Menurut Molly Jonson (Jonson, 2007) manfaat yang diperoleh melalui model pembelajaran yang berfokus pada peserta didik adalah:
a. Peserta didik lebih aktif melibatkan dirinya memahami materi pelajaran.
b. Peserta didik lebih termotivasi dalam kegiatan belajarnya.
c. Peserta didik mempelajari lebih banyak keterampilan termasuk ketrampilan pengetahuan disiplin, kolaboratif, dan komunikatif.
d. Peserta didik dikondisikan untuk mengembangkan di dalam dirinya gambaran yang lebih jelas tentang pemahamannya terhadap materi pelajaran.
e. Peserta didik dapat mengembangkan interaksi yang dekat dengan guru dan bermanfaat bagi kemajuan belajarnya.

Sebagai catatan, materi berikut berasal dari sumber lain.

(** * The trace-agent pipeline and the docker health parser, embedded in Rocq

    The development follows three Go files of the repository:

    - [pkg/util/docker/containers.go] (package [docker]):
      [parseContainerHealth] and the pattern [healthRe], [ListContainers],
      [UpdateContainerMetrics], [dockerContainers],
      [parseContainerNetworkAddresses], [isExposed], [cleanupCaches];
    - package [agent]: [Process], [sample], [runSamplers],
      [traceContainsError];
    - package [api]: [traceCount], [decodeTraces], [tracesFromSpans],
      [handleTraces], [processTraces], [watchdog], [httpHandle],
      [httpHandleWithVersion], [Languages].

    Conventions.  A Go [string] is a sequence of bytes, here [string].
    A [float64] is a primitive binary64 float, with the IEEE operations of
    [PrimFloat].  A pointer [*pb.Span] is an address into a store of spans
    ([pb.Heap]); a slice of pointers is a list of addresses.  An [int64]
    or [uint64] is the integer of [Z] it denotes, and its arithmetic wraps
    around at 64 bits ([int64], [uint64] below); so do the counters updated
    with [atomic.AddInt64].  A channel is the list of the values sent on
    it, oldest first. *)

From Stdlib Require Import ZArith Ascii String Floats Lia.
From stdpp Require Import base option list gmap strings pretty fin_maps.
From stdpp Require Import sorting.
Lemma updateSlider_spec (env : slider_env) (s : page) :
  NoDup (slides env) → slides env ≠ [] → newPrevBtn env ≠ newNextBtn env →
  let i := currentProjectIndex (page_js s) in
  let last := Z.of_nat (length (slides env)) - 1 in
  let s' := (updateSlider env s).2 in
  (updateSlider env s).1 = Normal tt ∧
  page_js s' = page_js s ∧
  (∀ j n, slides env !! j = Some n →
     has_class "active" <$> element_of n s'
     = (λ _, bool_decide (Z.of_nat j = i)) <$> element_of n s) ∧
  style_opacity <$> element_of (newPrevBtn env) s'
  = (λ _, if bool_decide (i = 0) then "0.2" else "1") <$> element_of (newPrevBtn env) s ∧
  style_pointerEvents <$> element_of (newPrevBtn env) s'
  = (λ _, if bool_decide (i = 0) then "none" else "auto") <$> element_of (newPrevBtn env) s ∧
  style_opacity <$> element_of (newNextBtn env) s'
  = (λ _, if bool_decide (i = last) then "0.2" else "1") <$> element_of (newNextBtn env) s ∧
  style_pointerEvents <$> element_of (newNextBtn env) s'
  = (λ _, if bool_decide (i = last) then "none" else "auto") <$> element_of (newNextBtn env) s.
Proof.
  intros Hnd Hne Hbtn. cbn zeta. unfold updateSlider.
  assert (∃ a, head (slides env) = Some a) as [a Ha].
  { destruct (slides env); [done | by eexists]. }
  rewrite bind_run, Ha. cbn [deref mret Js_ret]. rewrite bind_run, emit_run.
  cbv beta iota. rewrite bind_run.
  destruct (forEach_slides_run 0 (slides env)
              (set_trace (trace (page_win s) ++ [GsapTo (ByRef (Some (track env)))]) s))
    as (s1 & Hrun & Hjs & _ & Hout & Hin).
  match goal with
  | |- context [forEach ?l ?f ?st] =>
      assert (forEach l f st = (Normal tt, s1)) as -> by exact Hrun
  end.
  cbv beta iota.
  repeat first
    [ rewrite bind_run | rewrite set_style_opacity_run | rewrite set_style_pointerEvents_run
    | progress cbn [read] | progress cbv beta iota ].
  rewrite Hjs. cbn [set_trace on_win page_js fst snd].
  split; [done|]. split; [done|].
  assert (∀ n, element_of n s1 = element_of n s ∨
               ∃ f, element_of n s1 = f <$> element_of n s ∧
                    (∀ e, style_opacity (f e) = style_opacity e) ∧
                    (∀ e, style_pointerEvents (f e) = style_pointerEvents e)) as Hstyle.
  { intros n. destruct (decide (n ∈ slides env)) as [Hn|Hn]; [|left; by apply Hout].
    apply list_elem_of_lookup_1 in Hn as [j Hj]. right.
    rewrite (Hin Hnd j n Hj), element_of_set_trace. eexists. split; [done|].
    by case_bool_decide. }
  repeat first [rewrite element_of_set_trace | rewrite element_of_modify].
  rewrite !(decide_True (P := newNextBtn env = newNextBtn env)) by done.
  rewrite !(decide_True (P := newPrevBtn env = newPrevBtn env)) by done.
  rewrite !(decide_False (P := newPrevBtn env = newNextBtn env)) by done.
  rewrite !(decide_False (P := newNextBtn env = newPrevBtn env)) by done.
  split; [|split; [|split; [|split]]].
  - intros j n Hj. repeat first [rewrite element_of_set_trace | rewrite element_of_modify].
    rewrite (Hin Hnd j n Hj), element_of_set_trace.
    change (currentProjectIndex (page_js (set_trace ?t s))) with (currentProjectIndex (page_js s)).
    destruct (element_of n s) as [e|]; [|by repeat destruct (decide _)].
    cbn [Nat.add fmap option_fmap option_map].
    repeat destruct (decide _); cbn [id];
      repeat first
        [ match goal with
          | |- context [has_class ?c (with_opacity ?v ?e0)] =>
              change (has_class c (with_opacity v e0)) with (has_class c e0)
          | |- context [has_class ?c (with_pointerEvents ?v ?e0)] =>
              change (has_class c (with_pointerEvents v e0)) with (has_class c e0)
          end ];
      destruct (bool_decide (Z.of_nat j = currentProjectIndex (page_js s)));
      by rewrite ?has_class_add_same, ?has_class_remove_same.
  - destruct (Hstyle (newPrevBtn env)) as [->|(f & -> & _ & _)];
      by destruct (element_of (newPrevBtn env) s).
  - destruct (Hstyle (newPrevBtn env)) as [->|(f & -> & _ & _)];
      by destruct (element_of (newPrevBtn env) s).
  - destruct (Hstyle (newNextBtn env)) as [->|(f & -> & _ & _)];
      by destruct (element_of (newNextBtn env) s).
  - destruct (Hstyle (newNextBtn env)) as [->|(f & -> & _ & _)];
      by destruct (element_of (newNextBtn env) s).
Qed.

Peranan guru dalam pembelajaran yang berfokus pada peserta didik menurut George D. Catalano dan Karen C. Catalano (Catalano dan Catalano, 2007) adalah: modelling thinking/processing skills. Salah satu tindakan yang sangat penting yang dinilai guru untuk dilakukan memfasilitasi perubahan paradigma dari “pembelajaran yang berfokus pada guru” ke “pembelajaran yang berfokus pada peserta didik” adalah memproses secara verbal bagaimana seseorang berpikir, berbuat, mendengarkan, atau memaknai bahan belajar baru, dan bagaimana seseorang mencari solusi terhadap masalah yang membentang (posed).
Peranan baru guru dalam kegiatan pembelajaran yang berfokus pada peserta didik:
a. Pahami dan ketahuilah secara jelas kearah mana secara kognitif dikehendaki berkembang. Kembangkanlah pertanyaan-pertanyaan yang sifatnya memfasilitasi peserta didik mengeksplorasi/pertumbuhan. Gunakanlah sarana/alat visual untuk membantu peserta didik agar dapat “melihat” bagaimana informasi dapat dihubungkan dan bimbinglah peserta didik untuk dapat menggunakan sarana/alat tersebut.
b. Bentuk dan fungsikanlah kelompok-kelompok belajar.
c. Gunakanlah analogi dan metafor.
d. Adakanlah mekanisme yang tidak berbahaya yang tidak menakutkan untuk dialog tidak langsung antara guru dan peserta didik.
Peranan guru yang kedua adalah mengetahui secara jelas dan pasti kearah mana dikehendaki peserta didik akan berkembang secara kognitif. Dalam hal ini, guru hendaknya mengetahui tingkat kemampuan berpikir yang dituntut untuk dikembangkan peserta didik selama kegiatan pembelajaran berlangsung.
Peranan guru yang ketiga, yaitu mengembangkan pertanyaan yang bersifat “memaksa” peserta didik untuk menguraikan apa yang sebenarnya sedang mereka pelajari. Hendaknya guru benar-benar menghindarkan pertanyaan “Apakah ada pertanyaan?”. Guru hendaknya juga memberikan beberapa kesempatan kepada peserta didik untuk membuat/merumuskan kesimpulan/dan atau menjelaskan materi yang baru saja selesai dibahas. Peserta didik juga haruslah dikondisikan untuk mengajukan pertanyaan yang bersifat penetrasi.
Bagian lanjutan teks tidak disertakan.